Estamos ligados al mar, y cuando volvemos a él, sea para navegar o para mirarlo, volvemos a nuestros orígenes". La frase es de John F. Kennedy, el todavía hoy recordado presidente de Estados Unidos. Mirarlo, embravecido o en clama produce una paz inmensa. Surcarlo ya es otra cosa, sobre todo si el mar se riza y amenaza marejada. En ese mar han navegado y navegan infinidad de refugiados que, lejos de volver a sus orígenes han dejado la vida en prenda por un suspiro de libertad.

Sostenía Joseph Conrad que "el mar nunca ha sido amigable para el hombre. Siempre ha sido cómplice de la inquietud humana". En otro tiempo, para que el mundo conocido conquistase el mundo por conocer. Ahora, porque el mar sigue mostrando su peor cara cada vez que la crónica de sucesos nos habla del naufragio de una nueva patera, de una lancha hinchable, de cualquier artilugio que sirva para navegar, aunque sea en precario, tal y como hacen los argonautas del siglo XXI. Gentes que creen que el vellocino de oro los espera en Alemania.

Sudarán sal y sangre hasta hacer realidad sus sueños. Quién sabe si tendrán que pasar algunas generaciones hasta conseguir materializarlos, pero el mar nunca será amigable con ellos. Siempre se interpondrá el recuerdo de una travesía dura y en tantos casos imposible para personas que no tenían nada que ganar y sí mucho que perder, el bien más preciado: la vida. El mar ha sido cómplice de los navegantes, de los que hicieron historia, de los que convirtieron la mar océana en un campo de batalla mecido por las olas. Pero solo de los victoriosos. El peaje de los perdedores guarda su secreto en el fondo del mar.

El hombre tampoco ha sido muy consecuente con el mar.
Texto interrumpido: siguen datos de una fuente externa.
(** * FreeSurfaceCalculator: the free-surface extraction of OpenFOAMTools

    A shallow embedding of [modules/FreeSurfaceCalculator.py].  Samples are
    IEEE binary64 numbers (numpy's float64), modelled by Rocq's primitive
    floats; Python exceptions are modelled by an error monad whose failures
    carry the name of the exception class. *)

From Stdlib Require Import List String Ascii Bool Arith Lia PrimFloat.
Import ListNotations.

Set Warnings "-inexact-float".

Local Open Scope string_scope.
Local Open Scope list_scope.

(** ** Exceptions *)

Module Py.

(** The result of running a piece of Python: a value, or a raised exception
    identified by the name of its class. *)
Inductive outcome (A : Type) : Type :=
| Return (a : A)
| Raise (exc : string).

Arguments Return {A} a.
Arguments Raise {A} exc.

Definition bind {A B : Type} (c : outcome A) (k : A -> outcome B) : outcome B :=
  match c with
  | Return a => k a
  | Raise e => Raise e
  end.

Definition raises {A : Type} (c : outcome A) : Prop :=
  exists e, c = Raise e.

End Py.

Import Py.

Notation "x <- c ;; k" := (Py.bind c (fun x => k))
  (at level 61, c at next level, right associativity).

Definition IndexError : string := "IndexError".
Definition UnboundLocalError : string := "UnboundLocalError".
Definition ValueError : string := "ValueError".
Definition TypeError : string := "TypeError".

(** ** Arrays *)

(** [a[i]] for a one-dimensional array and a non-negative index: numpy raises
    IndexError when [i] is not below the size. *)
Definition getitem (a : list float) (i : nat) : outcome float :=
  match nth_error a i with
  | Some v => Return v
  | None => Raise IndexError
  end.

(** What [np.loadtxt] hands back: a one-dimensional array (a file with a
    single row or a single column) or a two-dimensional one, row by row. *)
Inductive ndarray : Type :=
| Arr1 (v : list float)
| Arr2 (rows : list (list float)).

Fixpoint column_rows (k : nat) (rows : list (list float)) : outcome (list float) :=
  match rows with
  | [] => Return []
  | r :: rest =>
      v <- getitem r k ;;
      vs <- column_rows k rest ;;
      Return (v :: vs)
  end.

(** [data[:,k]]: too many indices for a one-dimensional array. *)
Definition column (k : nat) (data : ndarray) : outcome (list float) :=
  match data with
  | Arr1 _ => Raise IndexError
  | Arr2 rows => column_rows k rows
  end.

(** ** numpy.interp

    [np.interp(x, xp, fp)] as numpy's compiled routine evaluates it for a
    scalar [x], default [left]/[right] and no [period] ([arr_interp] and
    [binary_search_with_guess] of numpy's [compiled_base.c]).  The routine
    locates [x] in [xp] and does not check that [xp] is increasing: the
    documentation asks for increasing [xp] and calls the result meaningless
    otherwise.  For [xp] of at most four points (the only call of this
    module passes two) the search is the linear one below. *)
Module Np.
(** ** Routing of a request, end to end *)

(** C6: a request of 0 bytes is a request of the 8-byte class, treated like
    a request of 8 bytes in every state; a request of 1..1024 bytes goes to
    the smallest class that holds it (the smallest power of two that is at
    least [n] and at least 8, at table index 0..7) and is treated like a
    request of exactly that size; a request above 1024 bytes is the call of
    [BigAlloc::alloc] and leaves the table of arenas alone.  What the
    dispatcher then does with the class: with a null entry and a kernel that
    maps at [r], a request of 0..1024 bytes is served (not refused) from a
    new arena at [r], stored at the index of its class and nowhere else, with
    the class size as item size; with a current arena that has room, it is
    served from the arena at the index of its class with no new mapping; and
    a request above 1024 bytes is served from a Region of its own whose
    header records item size 0, while the table stays as it is. *)
Theorem dispatch_routes (n : Z) (st : state) :
  (n = 0 -> classify n = (8, 0) /\ myMalloc n st = myMalloc 8 st)
  /\ (1 <= n <= 1024 ->
      0 <= snd (classify n) <= 7
      /\ fst (classify n) = class_size (snd (classify n))
      /\ n <= fst (classify n)
      /\ (forall j, 0 <= j -> 8 <= 2 ^ j -> n <= 2 ^ j -> fst (classify n) <= 2 ^ j)
      /\ myMalloc n st = myMalloc (fst (classify n)) st)
  /\ (1024 < n ->
      myMalloc n st = BigAlloc_alloc n st
      /\ m_arenas (final_state (myMalloc n st)) = m_arenas st)
  /\ (0 <= n <= 1024 ->
      forall r rest,
        m_arenas st !! Z.to_nat (snd (classify n)) = Some nullptr ->
        os_next st = r :: rest ->
        placement_ok (vmas st) r pageSize = true ->
        exists st',
          myMalloc n st = Ret (r + Layout.Arena_m_data + fst (classify n)) st'
          /\ r + Layout.Arena_m_data + fst (classify n) <> nullptr
          /\ m_arenas st' = <[Z.to_nat (snd (classify n)) := r]> (m_arenas st)
          /\ arenaSize r st' = Ret (fst (classify n)) st'
          /\ mmapSize r st' = Ret pageSize st'
          /\ vmas st' = (r, r + pageSize) :: vmas st)
  /\ (n <= 1024 ->
      forall this,
        m_arenas st !! Z.to_nat (snd (classify n)) = Some this ->
        this <> nullptr ->
        object_mapped st this Layout.sizeof_Arena ->
        v_arenaSize (arena_at st this) <= v_size_remain (arena_at st this) ->
        0 <= v_item_count (arena_at st this) < 2 ^ 31 - 1 ->
        wrap64 (v_m_next (arena_at st this) + v_arenaSize (arena_at st this))
        <> nullptr ->
        exists st',
          myMalloc n st
          = Ret (wrap64 (v_m_next (arena_at st this) + v_arenaSize (arena_at st this)))
                st'
          /\ v_item_count (arena_at st' this) = v_item_count (arena_at st this) + 1
          /\ m_arenas st' = m_arenas st /\ vmas st' = vmas st
          /\ os_next st' = os_next st)
  /\ (1024 < n < 2 ^ 64 ->
      forall r rest,
        os_next st = r :: rest ->
        placement_ok (vmas st) r (page_align n) = true ->
        exists st',
          myMalloc n st = Ret (r + Layout.sizeof_BigAlloc) st'
          /\ r + Layout.sizeof_BigAlloc <> nullptr
          /\ arenaSize r st' = Ret 0 st'
          /\ mmapSize r st' = Ret n st'
          /\ m_arenas st' = m_arenas st
          /\ vmas st' = (r, r + page_align n) :: vmas st).
Proof.
  split; [|split; [|split; [|split; [|split]]]].
  - intros ->. split; reflexivity.
  - intros Hn. pose proof (class_ok_small n ltac:(lia)) as H. unfold class_ok in H.
    pose proof (myMalloc_class n st ltac:(lia)) as Hsame.
    destruct (classify n) as [c idx]. cbn [fst snd] in *.
    repeat (apply andb_prop in H; destruct H as [H ?]).
    assert (Hc : c = class_size idx) by lia.
    repeat split; try lia; [|exact Hsame].
    intros j Hj H8 Hle. rewrite Hc. apply (class_size_minimal idx n j); try lia.
    rewrite <- Hc. lia.
  - intros Hn. unfold myMalloc, ArenaStore_alloc.
    replace (n >? 1024) with true by lia.
    split; [reflexivity | apply keeps_BigAlloc_alloc].
  - intros Hn r rest Hcur Hos Hok.
    destruct (placement_ok_inv _ _ _ Hok) as (_ & _ & Hmin & _).
    pose proof (classify_class_range n Hn) as [Hc _].
    destruct (myMalloc_fresh_spec st n r rest Hn Hcur Hos Hok)
      as (st' & Hrun & Htab & Hm & Hat & Hsz & Hv & _).
    exists st'. split; [exact Hrun|].
    split; [unfold nullptr, mmap_min_addr, pageSize, Layout.Arena_m_data in *; lia|].
    split; [exact Htab|]. split; [|split; [|exact Hv]].
    + unfold arenaSize.
      rewrite (load_size_t_ok st' r Layout.sizeof_Arena)
        by (auto; unfold Layout.m_arenaSize, Layout.sizeof_Arena; lia).
      f_equal. change (v_arenaSize (arena_at st' r) = fst (classify n)).
      now rewrite Hat.
    + unfold mmapSize.
      rewrite (load_size_t_ok st' r Layout.sizeof_Arena)
        by (auto; unfold Layout.m_mmapSize, Layout.sizeof_Arena; lia).
      now rewrite Hsz.
  - intros Hn this Hcur Hnn Hm Hroom Hc Hres.
    destruct (myMalloc_current_spec st n this Hn Hcur Hnn Hm Hroom ltac:(lia) Hres)
      as (st' & Hrun & Hat & Ht & Hv & Hos & _).
    exists st'. split; [exact Hrun|]. split; [now rewrite Hat|].
    repeat split; assumption.
  - intros Hn r rest Hos Hok.
    destruct (placement_ok_inv _ _ _ Hok) as (Hlen & _ & Hmin & Hmax).
    destruct (page_align_covers n Hlen) as [Hpage _].
    unfold mmap_min_addr, TASK_SIZE, pageSize in Hmin, Hmax, Hpage.
    destruct (MMapObject_alloc_spec st n 0 r rest Hos Hok)
      as (st' & Hrun & Hv & _ & Ht & _ & Hsz & Hasz & _).
    assert (Hm : object_mapped st' r Layout.sizeof_MMapObject).
    { exists r, (r + page_align n). rewrite Hv.
      unfold Layout.sizeof_MMapObject, mmap_min_addr, TASK_SIZE, pageSize.
      repeat split; [now left|lia..]. }
    exists st'. split.
    { unfold myMalloc, ArenaStore_alloc. replace (n >? 1024) with true by lia.
      unfold BigAlloc_alloc, bind. rewrite Hrun.
      replace (r =? nullptr) with false by (unfold nullptr; lia).
      change (false || negb (Layout.sizeof_BigAlloc mod 8 =? 0)) with false. cbv iota.
      unfold ret. now rewrite wrap64_small by (unfold Layout.BigAlloc_m_data; lia). }
    split; [unfold nullptr, Layout.sizeof_BigAlloc; lia|].
    unfold arenaSize, mmapSize.
    rewrite !(load_size_t_ok st' r Layout.sizeof_MMapObject)
      by (auto; unfold Layout.m_mmapSize, Layout.m_arenaSize, Layout.sizeof_MMapObject; lia).
    rewrite Hsz, Hasz, (wrap64_small n) by lia.
    repeat split; assumption.
Qed.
Le ha arrebatado espacio, ha comido de su generosidad, ha profundizado en sus aguas hasta sacarle toda la riqueza posible, y en las guerras, ¡malditas guerras!, lo ha sembrado de cadáveres y de chatarra. El fondo del mar es la tumba colectiva más grande de la historia de la humanidad. Pero no es el mar directamente culpable. El mar es dulce y hermoso, aseguraba Ernest Hemingway, "pero puede ser cruel". Y ejerce esa crueldad a veces de forma desaforada, levantándose en olas gigantescas que cabalgan rumbo a la costa para recuperar lo que un día le fue arrebatado o engullendo todo lo que osa ocupar ese espacio que hemos creído nuestro obrando en consecuencia de forma desafortunada.

El mar no tiene generosidad, han repetido hasta la saciedad miles de autores. Y lo ha vuelto a demostrar estos días pasados. Aunque también es verdad que podemos dar cuenta de la llegada de alguna patera a nuestras costas. Las menos. Sin embargo el hombre no tiene miedo de la voracidad del mar, de su enfado. Cuando al hombre le roban la libertad e intentan que pague con su vida el más alto tributo que cualquier persona puede pagar, el hombre utiliza el mar como vía de escape. Aunque no queramos reconocerlo, estamos ligados al mar, aunque todavía debamos aprender a navegar, sobre todo cuando soplen vientos fuertes.